→ Exercise: Restating the records exactly is the whole task.

Extracted material START

(* ===== verification/KitFacts.v ===== *)
(** What the conformance suite accepts: a run without failures is one of a kit whose
    annotations, staged sources, image configuration and content keep the
    specification's promises, and the identity it reads out of an image is one a
    host can hold. *)
From stdpp Require Import options.
From S2P Require Import Prelude Diagnostics GoStrings Version VersionOrder Json Types Config GoPath Template Merge Packages Overlay Resolve Oci Validate Expand Registry Publish Report KitSuite.

(** ** Findings without a failure *)

Definition clean (fs : findings) : Prop := existsb is_failure fs = false.

Lemma clean_nil : clean [].
Proof. done. Qed.
Lemma clean_app fs gs : clean (fs ++ gs) ↔ clean fs ∧ clean gs.
Proof. unfold clean. by rewrite existsb_app, orb_false_iff. Qed.
Lemma clean_fail d : clean (fail_ d) ↔ False.
Proof. done. Qed.
Lemma clean_skip d : clean (skip d).
Proof. done. Qed.
Lemma clean_warn d : clean (warn d).
Proof. done. Qed.
Lemma clean_flat_map {A} (f : A → findings) l : clean (flat_map f l) ↔ ∀ x, x ∈ l → clean (f x).
Proof.
  induction l as [|x l IH]; cbn; [split; [intros _ x ?%not_elem_of_nil; done|done]|].
  rewrite clean_app, IH. setoid_rewrite elem_of_cons. naive_solver.
Qed.
Lemma clean_if (b : bool) d : clean (if b then [] else fail_ d) ↔ b = true.
Proof. by destruct b. Qed.

Lemma failed_add {D} (r : Report D) check req fs : Failed (Add r check req fs) = Failed r || existsb is_failure fs.
Proof.
  unfold Failed, Add. cbn [Findings]. rewrite ran_findings, existsb_app. f_equal.
  induction fs as [|f fs IH]; [done|]. cbn [map existsb]. by rewrite IH.
Qed.
Lemma run_all_clean s cs r :
  Failed (foldl (run_check s) r cs) = false ↔ Failed r = false ∧ ∀ c, c ∈ cs → clean (run c s).
Proof.
  revert r. induction cs as [|c cs IH]; intros r; cbn [foldl].
  { split; [|tauto]. intros Hr. split; [done|]. by intros c ?%not_elem_of_nil. }
  rewrite IH. unfold run_check at 1. rewrite failed_add, orb_false_iff. setoid_rewrite elem_of_cons.
  unfold clean. naive_solver.
Qed.

(** ** Annotations *)

Lemma check_capabilities_clean s :
  clean (check_capabilities s) ↔
  Annotations (artifact s) !! AnnotationCapabilities =
    (let types := CapabilityTypes (Capabilities (sdescriptor s)) in if bool_decide (types = "") then None else Some types).
Proof.
  unfold check_capabilities. cbn zeta. set (types := CapabilityTypes _).
  destruct (bool_decide_reflect (types = "")) as [_|Hn]; destruct (Annotations _ !! _) as [got|]; cbn; rewrite ?clean_fail.
  - done.
  - by split.
  - rewrite clean_if, bool_decide_eq_true. naive_solver.
  - rewrite clean_if, bool_decide_eq_true. naive_solver.
Qed.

Extracted material END

→ Task answer:
(* ===== verification/KitFacts.v ===== *)
(** What the conformance suite accepts: a run without failures is one of a kit whose
    annotations, staged sources, image configuration and content keep the
    specification's promises, and the identity it reads out of an image is one a
    host can hold. *)
From stdpp Require Import options.
From S2P Require Import Prelude Diagnostics GoStrings Version VersionOrder Json Types Config GoPath Template Merge Packages Overlay Resolve Oci Validate Expand Registry Publish Report KitSuite.

(** ** Findings without a failure *)

Definition clean (fs : findings) : Prop := existsb is_failure fs = false.

Lemma clean_nil : clean [].
Proof. done. Qed.
Lemma clean_app fs gs : clean (fs ++ gs) ↔ clean fs ∧ clean gs.
Proof. unfold clean. by rewrite existsb_app, orb_false_iff. Qed.
Lemma clean_fail d : clean (fail_ d) ↔ False.
Proof. done. Qed.
Lemma clean_skip d : clean (skip d).
Proof. done. Qed.
Lemma clean_warn d : clean (warn d).
Proof. done. Qed.
Lemma clean_flat_map {A} (f : A → findings) l : clean (flat_map f l) ↔ ∀ x, x ∈ l → clean (f x).
Proof.
  induction l as [|x l IH]; cbn; [split; [intros _ x ?%not_elem_of_nil; done|done]|].
  rewrite clean_app, IH. setoid_rewrite elem_of_cons. naive_solver.
Qed.
Lemma clean_if (b : bool) d : clean (if b then [] else fail_ d) ↔ b = true.
Proof. by destruct b. Qed.

Lemma failed_add {D} (r : Report D) check req fs : Failed (Add r check req fs) = Failed r || existsb is_failure fs.
Proof.
  unfold Failed, Add. cbn [Findings]. rewrite ran_findings, existsb_app. f_equal.
  induction fs as [|f fs IH]; [done|]. cbn [map existsb]. by rewrite IH.
Qed.
Lemma run_all_clean s cs r :
  Failed (foldl (run_check s) r cs) = false ↔ Failed r = false ∧ ∀ c, c ∈ cs → clean (run c s).
Proof.
  revert r. induction cs as [|c cs IH]; intros r; cbn [foldl].
  { split; [|tauto]. intros Hr. split; [done|]. by intros c ?%not_elem_of_nil. }
  rewrite IH. unfold run_check at 1. rewrite failed_add, orb_false_iff. setoid_rewrite elem_of_cons.
  unfold clean. naive_solver.
Qed.

(** ** Annotations *)

Lemma check_capabilities_clean s :
  clean (check_capabilities s) ↔
  Annotations (artifact s) !! AnnotationCapabilities =
    (let types := CapabilityTypes (Capabilities (sdescriptor s)) in if bool_decide (types = "") then None else Some types).
Proof.
  unfold check_capabilities. cbn zeta. set (types := CapabilityTypes _).
  destruct (bool_decide_reflect (types = "")) as [_|Hn]; destruct (Annotations _ !! _) as [got|]; cbn; rewrite ?clean_fail.
  - done.
  - by split.
  - rewrite clean_if, bool_decide_eq_true. naive_solver.
  - rewrite clean_if, bool_decide_eq_true. naive_solver.
Qed.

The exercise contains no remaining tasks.